Introduction to Data Mining and Big Data Analytics
Office: N11 609
Office hours: TBA or by appointment
Course DescriptionData mining and big data analytics is the process of examining data to uncover hidden patterns, unknown correlations and other useful information that can be used to make better decisions. This course is an introduction to concepts of data mining, machine learning and big data analytics. We will cover the key data mining methods of clustering, classification and pattern mining are illustrated, together with practical tools for their execution. We will show applications of these tools to a number of datasets, showing how theory and digital traces of human activities at societal scale can help us understand and forecast many complex socio-economic phenomena. The course will have a practical approach, with homeworks, hands-on classes and with the development of a project. Students are free to work in any computer language/network software they feel most comfortable. However, during the class all examples and sample code will be provided in Python and Jupyter notebooks, and use of Python is strongly encouraged.

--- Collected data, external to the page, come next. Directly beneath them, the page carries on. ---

(** ** Calls *)

(** The call that begins at a place, whole. *)
Definition whole (file : File) (pc : Pc) : MW (Z * Z) :=
  match pc with
  | Read_wants_handler ubuf count pos hrd_code kb => acq200_bridge_read_generic file ubuf count pos hrd_code kb
  | Write_wants_handler ubuf count pos => acq200_bridge_write file ubuf count pos
  | Release_starts hrd_code => let* rc := acq200_bridge_release_generic file hrd_code in ret (rc, 0)
  | _ => block
  end.

Section Call.
Context (file : File) (i : nat) (P : gmap nat (File * Pc)).

Definition at_pc (w : World) (pc : Pc) : Machine := mkMachine w (<[i := (file, pc)]> P).
Definition runs : Machine -> Machine -> Prop := rtc (machine_step any_turn).

Lemma turn_runs w pc t pc' w' : resume file pc t w = Done pc' w' -> runs (at_pc w pc) (at_pc w' pc').
Proof.
  intros E. apply rtc_once.
  replace (at_pc w' pc') with (mkMachine w' (<[i := (file, pc')]> (procs (at_pc w pc)))).
  - by apply (step_resume any_turn (at_pc w pc) i file pc t); [apply lookup_insert_eq|..].
  - unfold at_pc. cbn [procs]. by rewrite insert_insert_eq.
Qed.

Lemma env_runs w w' pc : rtc env_step w w' -> runs (at_pc w pc) (at_pc w' pc).
Proof.
  induction 1 as [|w w1 w' He _ IH]; [done|]. eapply rtc_l; [|exact IH].
  by apply (step_env any_turn (at_pc w pc)).
Qed.

(** Sleeps, and then a turn. *)
Lemma env_turn_runs w w1 pc t pc' w' : rtc env_step w w1 -> resume file pc t w1 = Done pc' w' ->
  runs (at_pc w pc) (at_pc w' pc').
Proof. intros He E. etransitivity; [by apply env_runs|]. by eapply turn_runs. Qed.

Lemma wait_turn {B} (r : nat) (w : World) (k : MW B) :
  rch_valid r w = true \/ sigpending w = true ->
  exists t, (let* b := wait_over r t in if b then k else block) w = k w.
Proof.
  intros [Hc|Hs]; [exists Wakes|exists Interrupted]; unfold wait_over; rewrite bind_assoc;
    (erewrite bind_done by reflexivity); cbv beta; rewrite ?Hc, ?Hs; by erewrite bind_done by reflexivity.
Qed.

Lemma finish_done (m : MW (Z * Z)) w res w' : m w = Done res w' -> finish m w = Done (Finished res.1 res.2) w'.
Proof. intros E. unfold finish. by erewrite bind_done by exact E. Qed.

Lemma reply_runs ubuf pos r w res w' : read_reply file ubuf pos r w = Done res w' ->
  runs (at_pc w (Read_awaits ubuf pos r)) (at_pc w' (Finished res.1 res.2)).
Proof.
  intros (rc & w1 & [He Hc]%wait_env & E)%bind_inv; [|constructor].
  destruct (wait_turn r w1 (finish (read_end file ubuf pos r)) Hc) as [t Et].
  eapply (env_turn_runs _ w1 _ t); [done|]. cbn [resume]. rewrite Et. by apply finish_done.
Qed.

(** What follows once a read has posted its request, or could not. *)
Definition posted_then (pc : Pc) : MW (Z * Z) :=
  match pc with
  | Read_awaits ubuf pos r => read_reply file ubuf pos r
  | Finished res pos => ret (res, pos)
  | _ => block
  end.

Lemma read_posts_then ubuf count pos hrd_code (pool : bool) kb rch w :
  (let* m := kbuf_ref kb in
   let* w := get_world in
   let pam := if pool then MK_DMABUF_OFFSET m (dma_buf (dev w)) else u32 (map_pa m) in
   let rch_flags := if pool then RCH_KB_POOL else 0 in
   if map_len m =? 0 then
     i2o_recycleRch rch >> acq200_pool_free_mapping kb >> ret (- ENOMEM, pos)
   else
     let count := umin count (u32 (map_len m)) in
     let* message := build_incoming_raw_message file pam pos count hrd_code in
     buildRch rch i2o_handleReadMessageFile_fn (PD file) kb rch_flags >>
     rchAppend rch >>
     let* _ := acq200_sendI2O_kbuf (PD file) message in
     read_reply file ubuf pos rch) w =
  (let* pc := read_posts file ubuf count pos hrd_code pool kb rch in posted_then pc) w.
Proof.
  unfold read_posts, get_world, gets, bind, ret. destruct (kbuf_ref kb w) as [m w1| | |]; try done. cbv beta zeta.
  destruct (map_len m =? 0).
  - destruct (i2o_recycleRch rch w1) as [[] w2| | |]; try done. by destruct (acq200_pool_free_mapping kb w2).
  - destruct (build_incoming_raw_message _ _ _ _ _ w1) as [msg w2| | |]; try done.
    destruct (buildRch rch _ _ _ _ w2) as [[] w3| | |]; try done.
    destruct (rchAppend rch w3) as [[] w4| | |]; try done.
    by destruct (acq200_sendI2O_kbuf (PD file) msg w4).
Qed.

Lemma posts_runs pc t ubuf count pos hrd_code pool kb rch w0 w1 w res w' :
  rtc env_step w0 w1 -> (forall pc' w'', read_posts file ubuf count pos hrd_code pool kb rch w = Done pc' w'' ->
    resume file pc t w1 = Done pc' w'') ->
  (let* pc := read_posts file ubuf count pos hrd_code pool kb rch in posted_then pc) w = Done res w' ->
  runs (at_pc w0 pc) (at_pc w' (Finished res.1 res.2)).
Proof.
  intros He Ht (pc' & w2 & Hp & E)%bind_inv. etransitivity; [eapply (env_turn_runs w0 w1 pc t); [done|by apply Ht]|].
  destruct pc'; try done; cbn [posted_then] in E; [by apply reply_runs|]. by injection E as <- <-.
Qed.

Lectures: theory classes and hands-on sessions. Use of a computer will be required during some lectures. Students can use their own laptops. Instructions on the required software will be provided during the first class.
- Class 1: Test to check the prerequisites for the course. Introduction of the course
- Class 2: Motivations for data mining. Examples of application domains. Data types and formats. Exploratory data analysis and data understanding
- Class 3: Clustering. Taxonomy of clustering concepts: distance-based (separation, centroids, contiguity), density-based, partitional vs. hierarchical. Methods for centroid-based clustering (k-means), hierarchical clustering (single, complete and average linkage), density-based clustering (DBSCAN).
- Class 4: Model learning and model validation. Explanation vs. prediction. Rule-based classifiers and decision trees. Naïve Bayes classifiers.
- Class 5: hands on session (application of concept on data and real-world situations)
- Class 6: More on decision trees
- Class 7: Basic machine learning models (K-nearest neighbors, linear discriminant analysis, support vector machines, ensemble methods)
- Class 8: Features selection
- Class 9: Recommendation algorithms
- Class 10: Introduction to frequent itemset mining. Applications for finding association rules. Levelwise algorithms, apriori.
- Class 11: hands on session
- Class 12: Final project presentation
Textbooks and reading
- Pang-Ning Tan, Michael Steinbach, Vipin Kumar: Introduction to Data Mining, AddisonWesley, 2006.
- Mining of Massive Datasets. Leskovec, Rajaraman, Ullman, Cambridge University Press
- A list of papers and online resources will be provided during classes
Further information, such as the course website, assessment deadlines, office hours, contact details etc. will be given during the course.
The instructor reserves the right to modify this syllabus as deemed necessary any time during the term. Any modifications to the syllabus will be discussed with students during a class period. Students are responsible for information given in class.
The aim of the course is to provide a basic but comprehensive introduction to data mining. By the end of the course students will be able to
- Choose the right algorithms for data science problems
- Demonstrate knowledge of statistical data analysis techniques used in decision making
- Apply principles of Data Science to the analysis of large-scale problems
- Implement and use data mining software to solve real-world problems.
What you will NOT learn in this course: Coding and data visualization. This course is about the methods and algorithms to find information in the data. However, we will not discuss details of implementation or data handling. For learning to code, consider attending “Scientific Python MATH5016”. For learning to visualize data, consider attending “Data and Network Visualization CNSC6012”. Both courses are offered during the fall term.
- Attendance of the classes and hands-on sessions: 30% of the final grade
- Assignments: 30% of the final grade
- Final project: 40% of the final grade
Basic programming skills in a language like Python, R, Matlab, Mathematica or similar. Basic skills in statistics and linear algebra.